World Relief to lay off 140 staff, close five locations, citing Trump refugee order
One of the nine organizations that works with the United Nation’s refugee program announced Wednesday it will lay off about 140 staff and close five offices that have resettled more than 25,000 refugees.
In a statement, evangelical relief and development agency World Relief called the decision “a direct result of the recent decision by the Trump Administration,” citing President Donald Trump’s executive order that reduced the number of refugees the United States will admit.
Other resettlement agencies have launched multimillion-dollar fundraisers to cover the unexpected losses they anticipate from the number of refugees admitted.
“It will impact all nine resettlement agencies, so the infrastructure for refugee resettlement in our country – built over decades, at least since the Refugee Act of 1980 – could be decimated,” said Matthew Soerens of World Relief.
The U.S. Refugee Resettlement program combines partial funding from the federal government to cover the costs of resettling new refugees with money raised by nonprofit agencies.

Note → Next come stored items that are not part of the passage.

(** * patent-news-get-browser: the crawl pipeline and the summarization client

    A shallow embedding of [src/crawler/engine.ts] (class [CrawlerEngine]) and
    [src/ai/qwen.ts] (class [AIService]), with the configuration records of
    [src/config/types.ts] and the [Article] interface of the repository layer.

    Modelling conventions.
    - A JavaScript string is the list of its UTF-16 code units ([jsstring]).
    - A JavaScript number that the code uses as a count or a page number is
      an integer ([Z]); configuration files hold integers there.
    - An optional field ([f?: T]) is an [option]; truthiness tests such as
      [if (x)] and [x || d] are written out ([truthy], [orDefault], ...).
    - A call that may throw returns a [result]; [try]/[catch] is a match.
    - The browser, the clock, the URL resolver, the boilerplate remover and
      the host's date parser are not code of this repository: they are the
      fields of a [Runtime] record; the summarization backend is a [Backend]
      record.
    - Delays ([delay], [sleep]) and console output are not modelled. *)

From Stdlib Require Import ZArith NArith Lia List Bool Ascii String.
From Stdlib Require Import DecimalString.
From stdpp Require Import base option list gmap.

Most of the agencies are religious, including World Relief and the U.S. Conference of Catholic Bishops, which raise funding from donors and churches and organize volunteers.
For instance, the Episcopal Migration Ministries was expecting $14.2 million from the U.S. State Department and $6.2 million from the Department of Health and Human Services, according to spokesperson Kendall Martin, and they are working to raise private support. On Feb. 8, Martin said, the Episcopal Church’s executive council gave the agency $500,000 to provide a financial bridge during Trump’s ban.
In 2015, World Relief received about $42 million in government grants, which made up nearly three-quarters of the ministry’s total revenue of $62 million, according to the ministry’s latest available IRS filings. It will shutter offices in Boise; Columbus, Ohio; Miami; Nashville, Tennessee; and Glen Burnie, Maryland.
Soerens said most federal funding comes in a one-time, per-refugee grant, most of which gets used for direct expenses for newly arrived refugees during their first 90 days in the country, including covering rent costs for the family’s apartment and a caseworker. Trump’s temporary halt on all refugee resettlement means the agencies have to find nongovernmental funding to cover the budget that they expected to be covered by refugee resettlement grants.
Even though Trump’s order has faced legal challenges, the courts have not addressed the section that reduces the cap on refugee admissions from 110,000 to 50,000.
“I hereby proclaim that the entry of more than 50,000 refugees in fiscal year 2017 would be detrimental to the interests of the United States, and thus suspend any such entry until such time as I determine that additional admissions would be in the national interest,” Trump said in his Jan. 27 executive order.
The United States has already resettled 34,000 this year, according to Soerens, so fewer than 16,000 additional refugees will be allowed through Sept. 30.
World Relief receives about 10 percent of the total cases, Soerens said, so the ministry anticipates it will receive somewhere around 1,600 refugees to arrive in the next 7 1/2 months, distributed through its offices throughout the country. In the past six months, the agency resettled more than 6,000 refugees.
World Relief President Scott Arbeiter said in a statement that the layoffs will impact many staff memberswho brought specific expertise to helping refugees. For instance, many of their employees speak languages not widely spoken. “This represents a loss of more than 140 jobs – which by itself is deeply troubling – but also decades of organizational expertise and invaluable capacity to serve the world’s most vulnerable people,” World Relief CEO Tim Breene said.
A spokesperson from the State Department Bureau of Population, Refugees, and Migration could not be immediately reached on Wednesday.
Last week, World Relief coordinated an effort by 100 evangelical pastors and leaders to buy an advertisement in the Washington Post that denounced Trump’s executive order. That ad included several evangelicals who don’t usually get involved in politics, including New York City pastor Tim Keller and his wife, Kathy Keller, and popular author Ann Voskamp.